Duggan shook his head.

‘He has a saying,
krieg ist krieg, schnapps ist schnapps
. What does that mean?’

‘War is war and schnapps is schnapps. It must be a proverb or something.’

‘That’s it,’ Timmy said and clapped him on the back again. ‘War is war. We beat them once and you’ll beat them again. You’ll be fine when the fighting starts. You’ll do your duty. Like we did in our day. And you’ll run them out of the country. Like we did.’

‘I hope you’re right.’

Timmy went down the steps and ran a hand along the sloping side of the Ford in the driveway. ‘What d’you think of the car? The new V8. Eight cylinders. Twenty-seven miles to the gallon. Sixty miles an hour no problem. Two hundred and fifty pounds all in.’

‘It’s lovely.’

‘Your father’ll be green with envy. I might drive over to see them when I’m down at the weekend for the constituency clinics.’

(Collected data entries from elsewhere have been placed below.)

(* ===== verification/AllocatorSpec.v ===== *)
(** * What [CompileMongodLayout] guarantees

    Invariants of the placement relation, the specification of the whole
    function composed from its phases, and the properties a caller relies on. *)

From stdpp Require Import base gmap sets list strings sorting fin_maps relations.
From Stdlib Require Import QArith Lia.
From S2P Require Import Prelude Msp Model Database Orm Ports Allocator AllocatorRemoval AllocatorAdd.

Open Scope Z_scope.
Set Warnings "-clear-no-such-hyp".

(** ** Invariants of reachable layouts *)

(** A layout reached by placements of both persistences. *)
Abbreviation grown := (rtc step_any).

Lemma alloc_steps_grown p d d' : rtc (alloc_step p) d d' → grown d d'.
Proof. apply rtc_subrel. intros x y Hxy. by exists p. Qed.

Section grown.
Context (d : db) (Hok : db_ok d).

(** Rule induction on reachability, extending at the end. *)
Lemma grown_ind (P : db → Prop) :
  P d → (∀ d1 d2 p, grown d d1 → alloc_step p d1 d2 → P d1 → P d2) → ∀ d', grown d d' → P d'.
Proof. intros H0 HS. apply rtc_ind_r; [done|]. intros d1 d2 Hg [p Hstep]. by eapply HS. Qed.

Lemma grown_tables d' : grown d d' → slaves d' = slaves d ∧ replica_sets d' = replica_sets d.
Proof.
  intros Hg. generalize dependent d'. apply grown_ind; [done|].
  intros d1 d2 p _ Hstep [Es Er].
  destruct (step_tables _ _ _ Hstep). split; congruence.
Qed.

Lemma grown_others d' : grown d d' → other_tables d' = other_tables d.
Proof.
  intros Hg. generalize dependent d'. apply grown_ind; [done|]. intros d1 d2 p _ [] IH. by rewrite <- IH.
Qed.

Lemma grown_ok d' : grown d d' → db_ok d'.
Proof. intros Hg. generalize dependent d'. apply grown_ind; [done|]. intros d1 d2 p _ Hstep IH. eauto using step_ok. Qed.

Lemma grown_slots d' : grown d d' → slots_distinct d → slots_distinct d'.
Proof.
  intros Hg Hslots. generalize dependent d'. apply grown_ind; [done|]. intros d1 d2 p _ Hstep IH. eauto using step_slots.
Qed.

Lemma grown_mongods d' id m : grown d d' → mongods d !! id = Some m → mongods d' !! id = Some m.
Proof.
  intros Hg Hm. generalize dependent d'. apply grown_ind; [done|].
  intros d1 d2 p _ Hstep IH.
  destruct Hstep. rewrite spawn_mongods by done. by right.
Qed.

Lemma grown_effective d' rid p :
  grown d d' → replica_set_effective_members d' rid p = replica_set_effective_members d rid p.
Proof.
  intros Hg. generalize dependent d'. apply grown_ind; [done|].
  intros d1 d2 p' Hg Hstep IH.
  rewrite <- IH. pose proof (grown_ok _ Hg). destruct Hstep. by apply spawn_effective.
Qed.

(** A slave is never given more mongods than its port range holds. *)
Lemma grown_capacity d' s :
  grown d d' → slaves d !! Slave_ID s = Some s →
  current_mongods d' s ≤ Z.max (current_mongods d s) (max_mongods s).
Proof.
  intros Hg Hin. generalize dependent d'. apply grown_ind; [lia|].
  intros d1 d2 p Hg Hstep IH.
  destruct (grown_tables _ Hg) as [Es _].
  destruct Hstep as [r s' mid sid port Hr Hs' _ _ Hsuit%suitable_slave_spec _ Hfresh].
  rewrite spawn_current by done. case_decide as Heq; [|lia].
  assert (s' = s) as -> by (rewrite Es, <- Heq in Hs'; congruence).
  pose proof (suitable_free _ _ _ _ Hsuit) as Hfree. unfold free_mongods in Hfree. lia.
Qed.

More likely puce with anger, Duggan thought. As Timmy seemed to go from strength to strength, getting richer and richer, he became more and more insufferable in his father’s view. He got his bicycle, turned it towards the gate and mounted it.

‘They’re all well? At home?’

‘I haven’t been down since I came to Dublin.’

‘Come down with me any weekend you want,’ Timmy said,
running his hand along the slope of the car’s bonnet. ‘I’ll let you drive a bit of the way. Feel the power of her.’

‘Thanks.’

Timmy clapped him on the back and Duggan pushed hard on the pedals to get him through the gravel and onto the road.